Friday, August 2, 2019

7 R’s of Healing

I have finally reasoned, from a spiritual prompting, that not all pilgrimages to healing lead to that place. Indeed, many of the methods that are purported today, whilst they sound good, I am sure will lead to further emptiness. They have led to further emptiness.
Having enjoyed the first fruits of healing, having tasted the abundance of produce ripe for picking and eating, I feel God urgently calling me forward in a new season: “Come… take… eat of this! Partake of this spiritual food.”
Gradually over the preceding months and perhaps two years God has been giving me ‘R’ words to ruminate over. As I rapidly approach and arrive at my fifty-second birthday I am aware of two things: no longer am I bothered about getting old, it is more my concern to get more years under my belt; and, more to the point, I am morbidly concerned that I am not healing fast enough—that I am plateauing, because we all tend to plateau in our spiritual journey, finding ways to spin around the desert for 40 more years. I don’t have the time for it! I have to press on.

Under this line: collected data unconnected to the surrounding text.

Lemma orderly_WebSocket_new (u : GatewayURL) (m : Machine) :
  orderly P m (WebSocket_new u m).
Proof.
  unfold WebSocket_new, andThen.
  destruct (WebSocket_accepts _ _); orderly_chain.
Qed.

Lemma orderly_connect_resumed (m : Machine) : orderly P m (connect_resumed m).
Proof.
  unfold connect_resumed, andThen.
  destruct (isOpen (shard m)); [orderly_chain|]. cbv beta.
  destruct (currentGatewayURL _ _) as [u|]; [|orderly_chain].
  eapply orderly_trans; [|apply orderly_WebSocket_new]. orderly_chain.
Qed.

Lemma orderly_handleClosed (code : Z) (reason : string) (m : Machine) :
  orderly P m (handleClosed code reason m).
Proof.
  unfold handleClosed, andThen, skip.
  destruct (code =? _); [orderly_chain|].
  destruct (oneOf code resumable_loss_codes).
  { eapply orderly_trans; [|apply orderly_reconnect]. orderly_chain. }
  destruct (oneOf code transient_codes).
  { eapply orderly_trans; [|apply orderly_reconnect]. orderly_chain. }
  destruct (oneOf code fatal_codes); [orderly_chain|].
  eapply orderly_trans; [|apply orderly_reconnect]. orderly_chain.
Qed.

Lemma orderly_prelude (sq : option Z) (line : LogLine) (m : Machine) :
  orderly P m
    (log Debug line
         match sq with
         | Some n => on_shard (set_data (with_resume_seq (Seq n))) m
         | None => m
         end).
Proof. destruct sq; orderly_chain. Qed.

Lemma orderly_onpacket_control (packet : Packet) (m : Machine) :
  (forall ev, packet_body packet <> Dispatch ev) ->
  orderly P m (onpacket packet m).
Proof.
  intros Hbody. destruct packet as [sq bd].
  destruct bd as [ms | | | | hint | ev | o];
    try (exfalso; apply (Hbody ev); reflexivity);
    unfold onpacket, andThen, skip; cbn [packet_body packet_s];
    (eapply orderly_trans; [apply orderly_prelude|]).
  - match goal with
    | |- orderly _ _ (if ?c then _ else _) => destruct c
    end;
      (eapply orderly_trans; [|first [apply orderly_resume | apply orderly_identify]]);
      (eapply orderly_trans; [|apply orderly_setInterval]);
      (eapply orderly_trans; [|apply orderly_heartbeat]);
      orderly_chain.
  - orderly_chain.
  - apply orderly_heartbeat.
  - apply orderly_reconnect.
  - destruct hint.
    + destruct (negb _); [orderly_chain | apply orderly_resume].
    + eapply orderly_trans; [|apply orderly_identify]. orderly_chain.
  - apply orderly_refl.
Qed.

Lemma orderly_onpacket (packet : Packet) (m : Machine) :
  orderly P m (onpacket packet m).
Proof.
  destruct (packet_body packet) as [ms | | | | hint | ev | o] eqn:E;
    try (apply orderly_onpacket_control; rewrite E; discriminate).
  destruct packet as [sq bd]. simpl in E. subst bd.
  unfold onpacket, andThen; cbn [packet_body packet_s].
  eapply orderly_trans; [apply orderly_prelude|].
  destruct ev.
  - apply orderly_flush.
  - eapply orderly_trans; [|apply orderly_flush]. orderly_chain.
  - unfold handlePayload. orderly_chain.
Qed.

Lemma orderly_step (e : Event) (m : Machine) : orderly P m (step e m).
Proof.
  destruct e; simpl.
  - apply orderly_connect; exact P_wait.
  - apply orderly_send; auto.
  - apply orderly_identify.
  - apply orderly_resume.
  - apply orderly_heartbeat.
  - apply orderly_disconnect.
  - apply orderly_reconnect.
  - apply orderly_onpacket.
  - apply orderly_close.
  - destruct (gate m); [apply orderly_refl|]. unfold andThen.
    eapply orderly_trans; [|apply orderly_connect_resumed]. orderly_chain.
  - destruct (websocket (shard m)) as [ws|]; [|apply orderly_refl].
    destruct (readyState ws =? 0); [|apply orderly_refl].
    unfold andThen, onopen. orderly_chain.
  - destruct (isOpen (shard m)); [|apply orderly_refl].
    destruct parsed as [packet|]; simpl; [apply orderly_onpacket|].
    orderly_chain.
  - destruct (websocket (shard m)); [|apply orderly_refl]. unfold andThen.
    eapply orderly_trans; [|apply orderly_handleClosed]. orderly_chain.
  - unfold onerror. orderly_chain.
  - apply orderly_handleClosed.
  - destruct (existsb _ _); [apply orderly_heartbeat | apply orderly_refl].
  - apply orderly_advance.
Qed.

End Handlers.

(** ** What leaves the session alone *)

Lemma same_session_refl (m : Machine) : same_session m m.
Proof. reflexivity. Qed.

Lemma same_session_trans (a b c : Machine) :
  same_session a b -> same_session b c -> same_session a c.
Proof. unfold same_session. congruence. Qed.

Lemma same_session_emit (e : Effect) (m : Machine) : same_session m (emit e m).
Proof. reflexivity. Qed.

Lemma same_session_log (level : Level) (line : LogLine) (m : Machine) :
  same_session m (log level line m).
Proof. unfold log. destruct (logger (shard m)); reflexivity. Qed.

Lemma same_session_set_heart (f : ShardHeart -> ShardHeart) (m : Machine) :
  same_session m (on_shard (set_heart f) m).
Proof. reflexivity. Qed.

Lemma same_session_set_websocket (w : option WebSocket) (m : Machine) :
  same_session m (on_shard (set_websocket w) m).
Proof. reflexivity. Qed.

Lemma same_session_charge (force : bool) (m : Machine) :
  same_session m
    (on_shard (fun sh => set_bucket (Bucket_process force (bucket sh)) sh) m).
Proof. reflexivity. Qed.

Lemma same_session_clearInterval (h : option Timer) (m : Machine) :
  same_session m (clearInterval h m).
Proof. destruct h; reflexivity. Qed.

Lemma same_session_setInterval (ms : Z) (m : Machine) :
  same_session m (setInterval_nodeInterval ms m).
Proof. reflexivity. Qed.

Lemma same_session_settle (rs : list Resolver) (m : Machine) :
  same_session m (settle rs m).
Proof. reflexivity. Qed.

Lemma same_session_park (force : bool) (message : Payload) (stage : Stage)
      (m : Machine) :
  same_session m (park force message stage m).
Proof. reflexivity. Qed.

Lemma same_session_websocket_send (frame : Payload) (m : Machine) :
  same_session m (websocket_send frame m).
Proof. unfold websocket_send. destruct (websocket (shard m)); reflexivity. Qed.

Lemma same_session_websocket_close (code : Z) (reason : string) (m : Machine) :
  same_session m (websocket_close code reason m).
Proof. unfold websocket_close. destruct (websocket (shard m)); reflexivity. Qed.

Lemma same_session_connect (m : Machine) : same_session m (connect m).
Proof. reflexivity. Qed.

Lemma same_session_handlePayload (packet : Packet) (m : Machine) :
  same_session m (handlePayload packet m).
Proof. reflexivity. Qed.

Create HintDb session.
#[local] Hint Resolve same_session_emit same_session_log
  same_session_set_heart same_session_set_websocket same_session_charge
  same_session_clearInterval same_session_setInterval same_session_settle
  same_session_park same_session_websocket_send same_session_websocket_close
  same_session_connect same_session_handlePayload : session.

Ltac session_chain :=
  cbv beta zeta;
  repeat first
    [ apply same_session_refl
    | eapply same_session_trans; [ | solve [auto with session] ] ].

Lemma same_session_send_charged (force : bool) (message : Payload) (m : Machine) :
  same_session m (send_charged force message m).
Proof.
  unfold send_charged, andThen, checkOffline. destruct (negb _); session_chain.
Qed.

Lemma same_session_send (force : bool) (message : Payload) (m : Machine) :
  same_session m (send force message m).
Proof.
  unfold send, andThen, checkOffline.
  destruct (logger (shard m)).
  - destruct (redact _ _); [|session_chain].
    destruct (negb _); [session_chain|].
    eapply same_session_trans; [|apply same_session_send_charged].
    session_chain.
  - destruct (negb _); [session_chain | apply same_session_send_charged].
Qed.

Lemma same_session_resolved (resolve : Resolver) (m : Machine) :
  same_session m (resolved resolve m).
Proof.
  unfold resolved. destruct (parked_stage resolve).
  - apply same_session_send_charged.
  - apply same_session_websocket_send.
Qed.

Lemma same_session_run_resolved (rs : list Resolver) :
  forall m : Machine, same_session m (run_resolved rs m).
Proof.
  unfold run_resolved. induction rs as [|r rest IH]; intros m; simpl.
  - apply same_session_refl.
  - eapply same_session_trans; [apply same_session_resolved | apply IH].
Qed.

Lemma same_session_flush (packet : Packet) (m : Machine) :
  same_session m (flush_offlineSendQueue (handlePayload packet) m).
Proof.
  unfold flush_offlineSendQueue, andThen.
  eapply same_session_trans; [|apply same_session_run_resolved]. session_chain.
Qed.

Lemma same_session_close (code : Z) (reason : string) (m : Machine) :
  same_session m (close code reason m).
Proof.
  unfold close, andThen. cbv zeta. destruct (negb _); session_chain.
Qed.

Lemma same_session_heartbeat (requested : bool) (m : Machine) :
  same_session m (heartbeat requested m).
Proof.
  unfold heartbeat, andThen. cbv zeta.
  destruct (negb requested).
  - destruct (negb _).
    + eapply same_session_trans; [|apply same_session_close]. session_chain.
    + session_chain.
  - session_chain.
Qed.

Lemma same_session_reconnect (m : Machine) : same_session m (reconnect m).
Proof.
  unfold reconnect, disconnect, andThen.
  eapply same_session_trans; [|apply same_session_connect].
  eapply same_session_trans; [|apply same_session_close]. session_chain.
Qed.

#[local] Hint Resolve same_session_send_charged same_session_send
  same_session_resolved same_session_run_resolved same_session_flush
  same_session_close same_session_heartbeat same_session_reconnect : session.

(** ** The sequence number *)

(** X3. [onpacket] records the sequence number of every packet that
    carries one and keeps the stored one when the packet carries none,
    whatever the opcode; the one exception is [InvalidSession] with [d]
    false, after which the stored sequence is 0. *)
Theorem X3_sequence_tracking (packet : Packet) (m : Machine) :
  resume_seq (data (shard (onpacket packet m)))
  = match packet_body packet with
    | InvalidSession false => Seq 0
    | _ => match packet_s packet with
           | Some n => Seq n
           | None => resume_seq (data (shard m))
           end
    end.
Proof.
  destruct packet as [sq bd].
  unfold onpacket, andThen, skip. cbn [packet_body packet_s].
  set (m1 := log Debug _ _).
  assert (E1 : resume_seq (data (shard m1))
               = match sq with
                 | Some n => Seq n
                 | None => resume_seq (data (shard m))
                 end).
  { subst m1. rewrite same_session_log. destruct sq; reflexivity. }
  assert (K : forall m', same_session m1 m' ->
                         resume_seq (data (shard m'))
                         = match sq with
                           | Some n => Seq n
                           | None => resume_seq (data (shard m))
                           end).
  { intros m' H. rewrite H. exact E1. }
  destruct bd as [ms | | | | hint | ev | o].
  - apply K.
    match goal with
    | |- same_session _ (if ?c then _ else _) => destruct c
    end;
      (eapply same_session_trans; [|unfold resume, identify; apply same_session_send]);
      session_chain.
  - apply K. session_chain.
  - apply K. apply same_session_heartbeat.
  - apply K. apply same_session_reconnect.
  - destruct hint.
    + apply K. destruct (negb _); [session_chain|].
      unfold resume. apply same_session_send.
    + unfold identify. rewrite same_session_send. reflexivity.
  - destruct ev.
    + apply K. apply same_session_flush.
    + rewrite same_session_flush. simpl. exact E1.
    + apply K. session_chain.
  - exact E1.
Qed.

(** ** Forwarding *)

Lemma forwards_of_app (a b : list Effect) :
  forwards_of (a ++ b) = (forwards_of a ++ forwards_of b)%list.
Proof. unfold forwards_of. apply flat_map_app. Qed.

Lemma forwards_of_none (es : list Effect) :
  Forall (fun e => forall i p, e <> HandlePayload i p) es ->
  forwards_of es = [].
Proof.
  induction 1 as [|e es He _ IH]; [reflexivity|].
  simpl. rewrite IH. destruct e; try reflexivity.
  exfalso. apply (He shardId packet). reflexivity.
Qed.

Lemma orderly_effects (P : Effect -> Prop) (a b : Machine) :
  orderly P a b ->
  exists new, effects b = (effects a ++ new)%list /\ Forall P new.
Proof. intros (_ & _ & _ & _ & H). exact H. Qed.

These ‘R’ words are coming to symbolise for me the very genesis of my challenge to the next round of healing. These ‘R’ words are a general formula anyone can apply in any life situation. These ‘R’ words are the most important avenues of life in taking us from death to life so we can live more of the abundant life.

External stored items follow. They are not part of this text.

(** * Phone Express AI: the request handlers of [chatbot/views.py]

    A shallow embedding of the three JSON handlers of the storefront
    ([phones_api], [chat_api], [create_order]) and of the parts of the
    Python runtime, of the Django object store and of the [decimal] module
    they rely on, followed by the properties of the order placement, the
    catalog query and the chat gateway.

    Modelling conventions.
    - Python integers are [Z]; JSON documents are the inductive [json];
      a parsed JSON object is the list of its items, looked up by key.
    - Python floats are IEEE binary64 values, [spec_float] at precision 53.
    - [decimal.Decimal] is a sign, a coefficient and an exponent, with the
      default context (28 significant digits, round half even).
    - The Phone table is a finite map from primary key to row; the Order
      table is the list of its rows in insertion order.
    - Exceptions are modelled by their class; [try]/[except] is [try_except].
      The text of [str(e)] is not modelled: it appears in responses as the
      fragment [StrOf e].
    - Every handler runs in the monad [M] of a world (the two tables and the
      log of requests sent to the text-generation service) with exceptions;
      a write that happened before an exception stays in the world: the
      views open no transaction, and the connection is taken to run in
      Django's default autocommit mode (the settings module is not among
      the sources).
    - What the handlers cannot control is gathered in an environment [env]:
      whether a database statement raises, and what the text-generation
      service answers.
    - The decorators ([csrf_exempt], [require_http_methods]) and the two
      views that only render a template are not modelled: a handler here is
      the body of the view, applied to the body of a POST request. *)

From Stdlib Require Import ZArith QArith String Ascii List Bool Lia.
From Stdlib Require Import Floats.SpecFloat.
From stdpp Require Import base option list gmap.

Local Open Scope string_scope.
Local Open Scope list_scope.
Local Open Scope Z_scope.

(** ** Exceptions and outcomes *)

Inductive exn :=
| ValueError | TypeError | AttributeError | KeyError | IndexError
| OverflowError
| JSONDecodeError        (* json.loads on a body that is not JSON *)
| DoesNotExist           (* Phone.DoesNotExist *)
| DatabaseError          (* django.db.Error raised by a query *)
| RequestException.      (* requests.RequestException and its subclasses *)

Inductive outcome (A : Type) :=
| Ok (a : A)
| Raise (e : exn).
Arguments Ok {A} a.
Arguments Raise {A} e.

(** ** JSON documents and the Python operations applied to them *)

#[warnings="-register-all"]
Inductive json :=
| JNull
| JBool (b : bool)
| JInt (n : Z)
| JFloat (f : spec_float)
| JStr (s : string)
| JArr (xs : list json)
| JObj (items : list (string * json)).

(** [bool(v)], as used by [not v] and [all([...])]. *)
Definition truthy (v : json) : bool :=
  match v with
  | JNull => false
  | JBool b => b
  | JInt n => negb (n =? 0)
  | JFloat (S754_zero _) => false
  | JFloat _ => true
  | JStr s => negb (String.eqb s "")
  | JArr xs => match xs with [] => false | _ => true end
  | JObj items => match items with [] => false | _ => true end
  end.

(** The value bound to [key] in a dict. *)
Fixpoint assoc (key : string) (items : list (string * json)) : option json :=
  match items with
  | [] => None
  | (k, v) :: rest => if String.eqb k key then Some v else assoc key rest
  end.

(** [data.get(key, default)]: only a dict has a [get] method. *)
Definition py_get (data : json) (key : string) (default : json) : outcome json :=
  match data with
  | JObj items =>
      match assoc key items with
      | Some v => Ok v
      | None => Ok default
      end
  | _ => Raise AttributeError
  end.

(** *** [int(x)] *)

(** The characters [int] skips around a literal: space, [\t \n \v \f \r]. *)
Definition is_space (c : ascii) : bool :=
  let n := Z.of_nat (nat_of_ascii c) in
  (n =? 32) || ((9 <=? n) && (n <=? 13)).

Definition digit_of (c : ascii) : option Z :=
  let n := Z.of_nat (nat_of_ascii c) in
  if (48 <=? n) && (n <=? 57) then Some (n - 48) else None.

Fixpoint lstrip (cs : list ascii) : list ascii :=
  match cs with
  | c :: rest => if is_space c then lstrip rest else cs
  | [] => []
  end.

(** [int] of a string, for text in ASCII: optional spaces, an optional
    sign, digits. (CPython also accepts the decimal digits of other scripts
    and, from 3.11 on, refuses literals of more than 4300 digits; neither is
    modelled.) *)

(** Digits, with single underscores allowed between two digits.
    [after_digit] tells whether the previous character was a digit;
    the literal ends at the first space, after which only spaces follow. *)
Fixpoint int_digits (acc : Z) (after_digit : bool) (cs : list ascii) : option Z :=
  match cs with
  | [] => if after_digit then Some acc else None
  | c :: rest =>
      match digit_of c with
      | Some d => int_digits (10 * acc + d) true rest
      | None =>
          if Ascii.eqb c "_"%char then
            match rest with
            | c' :: _ =>
                if after_digit && bool_decide (is_Some (digit_of c'))
                then int_digits acc false rest
                else None
            | [] => None
            end
          else if is_space c then
            if after_digit then
              match lstrip rest with [] => Some acc | _ => None end
            else None
          else None
      end
  end.

Definition int_of_string (s : string) : option Z :=
  match lstrip (list_ascii_of_string s) with
  | c :: rest =>
      if Ascii.eqb c "-"%char then Z.opp <$> int_digits 0 false rest
      else if Ascii.eqb c "+"%char then int_digits 0 false rest
      else int_digits 0 false (c :: rest)
  | [] => None
  end.

(** [int(f)] for a float: truncation toward zero. *)
Definition int_of_float (f : spec_float) : outcome Z :=
  match f with
  | S754_zero _ => Ok 0
  | S754_infinity _ => Raise OverflowError
  | S754_nan => Raise ValueError
  | S754_finite s m e =>
      let a := if 0 <=? e then Z.shiftl (Zpos m) e else Z.shiftr (Zpos m) (- e) in
      Ok (if s then - a else a)
  end.

Definition py_int (v : json) : outcome Z :=
  match v with
  | JNull => Raise TypeError
  | JBool b => Ok (if b then 1 else 0)
  | JInt n => Ok n
  | JFloat f => int_of_float f
  | JStr s =>
      match int_of_string s with
      | Some n => Ok n
      | None => Raise ValueError
      end
  | JArr _ | JObj _ => Raise TypeError
  end.

(** The last [n] items of a list, all of them if there are fewer. *)
Definition last_n {A} (n : nat) (xs : list A) : list A :=
  drop (length xs - n)%nat xs.

(** [v[-10:]]: the last ten items of a list; a string yields its last ten
    characters, which the loop over the slice then visits one by one.
    No other JSON value can be sliced. For a dict the slice is looked up as
    a key: before CPython 3.12 a slice cannot be hashed and the lookup
    raises [TypeError]; from 3.12 on it can, and the lookup raises
    [KeyError]. [slices_hashable] tells which interpreter runs the code. *)
Definition py_last10 (slices_hashable : bool) (v : json) : outcome (list json) :=
  match v with
  | JArr xs => Ok (last_n 10 xs)
  | JStr s => Ok (map (fun c => JStr (String c EmptyString)) (last_n 10 (list_ascii_of_string s)))
  | JObj _ => Raise (if slices_hashable then KeyError else TypeError)
  | _ => Raise TypeError
  end.

(** Substring test, for [key in s] on a string. *)
Fixpoint is_substring (p s : string) : bool :=
  String.prefix p s ||
  match s with
  | EmptyString => false
  | String _ s' => is_substring p s'
  end.

Definition is_str (key : string) (v : json) : bool :=
  match v with
  | JStr s => String.eqb s key
  | _ => false
  end.

(** [key in v] for a string [key]. *)
Definition py_contains (key : string) (v : json) : outcome bool :=
  match v with
  | JObj items => Ok (bool_decide (is_Some (assoc key items)))
  | JArr xs => Ok (existsb (is_str key) xs)
  | JStr s => Ok (is_substring key s)
  | _ => Raise TypeError
  end.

I must repent by finding the directions I’m making in life that are unworthy of the higher calling and, through awareness, make the choice to turn back to God’s wise way. Repentance is the key to most if not all of these that follow.

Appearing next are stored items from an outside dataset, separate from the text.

Lemma KBucket_AddContact_capacity_witness :
  KBucket_AddContact 5 full_bucket (contact_of (id_of_last_byte 21) "10.0.0.2:4000" 5)
    = (false, full_bucket) /\
  fst (KBucket_AddContact 5 full_bucket (contact_of (id_of_last_byte 20) "10.0.0.2:4000" 5))
    = true /\
  KBucket_Size (bucket_run [BAddContact 1 (contact_of (id_of_last_byte 1) "a" 1); BSize]
                  full_bucket) <= K.
Proof.
  pose proof (KBucket_AddContact_capacity 5 full_bucket
                (contact_of (id_of_last_byte 21) "10.0.0.2:4000" 5)) as (_ & R & _ & S & _).
  pose proof (KBucket_AddContact_capacity 5 full_bucket
                (contact_of (id_of_last_byte 20) "10.0.0.2:4000" 5)) as (_ & _ & A & _).
  split; [|split].
  - apply R; [|reflexivity]. apply refresh_None. reflexivity.
  - apply A. exists (contact_of (id_of_last_byte 20) "10.0.0.1:4000" 0).
    split; [|reflexivity]. cbn. tauto.
  - apply S. vm_compute. discriminate.
Defined.

Lemma KBucket_AddContact_present now kb c :
  has_ID (ID c) (contacts kb) ->
  exists l1 old l2,
    contacts kb = l1 ++ old :: l2 /\ ID old = ID c /\ ~ has_ID (ID c) l1 /\
    KBucket_AddContact now kb c =
      (true, {| contacts := l1 ++ l2 ++ [c]; lastSeen := now;
                range_min := range_min kb; range_max := range_max kb |}).
Proof.
  intros P. destruct (refresh_present c _ P) as (l' & E).
  destruct (refresh_Some _ _ _ E) as (l1 & old & l2 & E1 & Eo & N & ->).
  exists l1, old, l2. repeat split; try assumption.
  unfold KBucket_AddContact. rewrite E. reflexivity.
Qed.
(** C2 (amended).  Round trip: for every context with non-empty [TraceID]
    and [ParentID], neither of which holds a [;], an empty [GrandParentID]
    and an empty [TraceContext], parsing the serialized context succeeds
    and returns a context with the same [TraceID] and the same [ParentID],
    whatever order the serializer iterates in. *)
Theorem roundtrip_ids (range : RangeOrder) (ctx : PropagationContext) :
  TraceID ctx ≠ "" → ParentID ctx ≠ "" →
  GrandParentID ctx = "" → TraceContext ctx = ∅ →
  NoSemicolon (TraceID ctx) → NoSemicolon (ParentID ctx) →
  ∃ ctx',
    UnmarshalAmazonTraceContext (MarshalAmazonTraceContext range (Some ctx)) =
      (Some ctx', None) ∧
    TraceID ctx' = TraceID ctx ∧ ParentID ctx' = ParentID ctx.
Proof.
  intros Ht Hp Hg Hc St Sp. exists ctx.
  rewrite Unmarshal_Marshal_ids; try done. by rewrite Hg.
Qed.

Lemma roundtrip_ids_witness :
  ∃ ctx',
    UnmarshalAmazonTraceContext
      (MarshalAmazonTraceContext map_to_list
         (Some (mkPropagationContext "1-abc" "2-def" "" ∅))) =
      (Some ctx', None) ∧
    TraceID ctx' = "1-abc" ∧ ParentID ctx' = "2-def".
Proof.
  apply (roundtrip_ids map_to_list (mkPropagationContext "1-abc" "2-def" "" ∅));
    solve [ discriminate | reflexivity ].
Defined.

(** C9, as stated, fails on a grandparent id that holds a [;]: the parser
    cuts the header at that byte and returns the grandparent id ["g"]. *)
Lemma roundtrip_grandparent_counterexample :
  (TraceID semicolonGrandParent ≠ "" ∧ ParentID semicolonGrandParent ≠ "" ∧
   GrandParentID semicolonGrandParent ≠ "" ∧
   TraceContext semicolonGrandParent = ∅) ∧
  MarshalAmazonTraceContext map_to_list (Some semicolonGrandParent) =
    "Root=t;Parent=p;GrandParent=g;h" ∧
  UnmarshalAmazonTraceContext "Root=t;Parent=p;GrandParent=g;h" =
    (Some (mkPropagationContext "t" "p" "g" ∅), None) ∧
  ¬ (∃ ctx',
       UnmarshalAmazonTraceContext
         (MarshalAmazonTraceContext map_to_list (Some semicolonGrandParent)) =
         (Some ctx', None) ∧
       TraceID ctx' = TraceID semicolonGrandParent ∧
       ParentID ctx' = ParentID semicolonGrandParent ∧
       GrandParentID ctx' = GrandParentID semicolonGrandParent).
Proof.
  split; [by repeat split|]. split; [reflexivity|]. split; [reflexivity|].
  intros (ctx' & Hres & _ & _ & Hg).
  change (UnmarshalAmazonTraceContext
            (MarshalAmazonTraceContext map_to_list (Some semicolonGrandParent)))
    with (Some (mkPropagationContext "t" "p" "g" ∅), @None error) in Hres.
  injection Hres as <-. discriminate Hg.
Qed.

(** C9 (amended).  Extended round trip: for every context with non-empty
    [TraceID], [ParentID] and [GrandParentID], none of which holds a [;],
    and an empty [TraceContext], parsing the serialized context succeeds and
    returns a context whose [TraceID], [ParentID] and [GrandParentID] are
    those of the context: without a [Self] segment the [Parent] and
    [GrandParent] segments go back to the fields they came from. *)
Theorem roundtrip_grandparent (range : RangeOrder) (ctx : PropagationContext) :
  TraceID ctx ≠ "" → ParentID ctx ≠ "" → GrandParentID ctx ≠ "" →
  TraceContext ctx = ∅ →
  NoSemicolon (TraceID ctx) → NoSemicolon (ParentID ctx) →
  NoSemicolon (GrandParentID ctx) →
  ∃ ctx',
    UnmarshalAmazonTraceContext (MarshalAmazonTraceContext range (Some ctx)) =
      (Some ctx', None) ∧
    TraceID ctx' = TraceID ctx ∧ ParentID ctx' = ParentID ctx ∧
    GrandParentID ctx' = GrandParentID ctx.
Proof.
  intros Ht Hp Hg Hc St Sp Sg. exists ctx.
  by rewrite Unmarshal_Marshal_ids.
Qed.

Lemma roundtrip_grandparent_witness :
  ∃ ctx',
    UnmarshalAmazonTraceContext
      (MarshalAmazonTraceContext map_to_list
         (Some (mkPropagationContext "1-abc" "3-ghi" "4-jkl" ∅))) =
      (Some ctx', None) ∧
    TraceID ctx' = "1-abc" ∧ ParentID ctx' = "3-ghi" ∧
    GrandParentID ctx' = "4-jkl".
Proof.
  apply (roundtrip_grandparent map_to_list
           (mkPropagationContext "1-abc" "3-ghi" "4-jkl" ∅));
    solve [ discriminate | reflexivity ].
Defined.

I must seek to restore myself to the picture God long placed in my mind of myself as my Lord sees me. Nothing perfect by all means! He has placed in my spiritual mind’s eye a definite vision I want he sees for me and how I am to operate. This is the place of peace; to have ascended to the place where I covet nothing but worship.
I must recover. I can, so I simply must. I can do what I can do to recover from the sins that continue to characterise me in my season and stage of life. The fact that I must impels me forward in hope. That God’s not finished with me yet. I’m so glad about that!
I must reconcile all matters that are, at this time, out of whack with God’s will. My health, the way I think, many of my relationships, the work I do and the way I do it, the love I give and the love I withhold, and the regrets I have, all stir me to reconcile that which can be brought to peace.
I must restitute every matter that currently weighs incongruously. The older I get the more I realise I could drop dead of a heart attack and therefore forever miss what I can now do. There are matters that require restitution; so many matters. In seeking to put things right, I am asking God for more time, or at least time enough to do what I’m appointed to do while I live and breathe.
I must redeem what Christ has ordained for me to realise; the golden prize that he has won for me. This is the hope that he set forth from my spiritual mind’s eye. It’s mine to take, and nobody can take it from me, just as nobody can take yours from you. It is ours for the taking and it not only costs us nothing, it will cost us if we do not take it.
I must reclaim what it means to be ‘in Christ’. The term ‘in Christ’ is so significant as a New Testament concept. To be one such one it’s important to accept that there is no need of perfection; it is perfectly okay to have weaknesses, faults, brokenness, and even to make mistakes. To be ‘in Christ’ simply means I take the Father at his word; Christ has become my perfection and so there is now no need for me to be what Jesus already is in my life. This means there is nothing left to prove and there is nothing left to gain. This is not about making the faith-life easier; indeed, it is harder to accept by faith that I can do nothing to improve on what Christ has already done. My job is simply acceptance. To accept that my ‘work’ for God adds nothing and can only take away from the work of the cross compels me to humility.
All these ‘R’s’ and many more lead to, and mean, the same thing: healing. God is calling us to heal. God is calling me to heal. It is all that matters.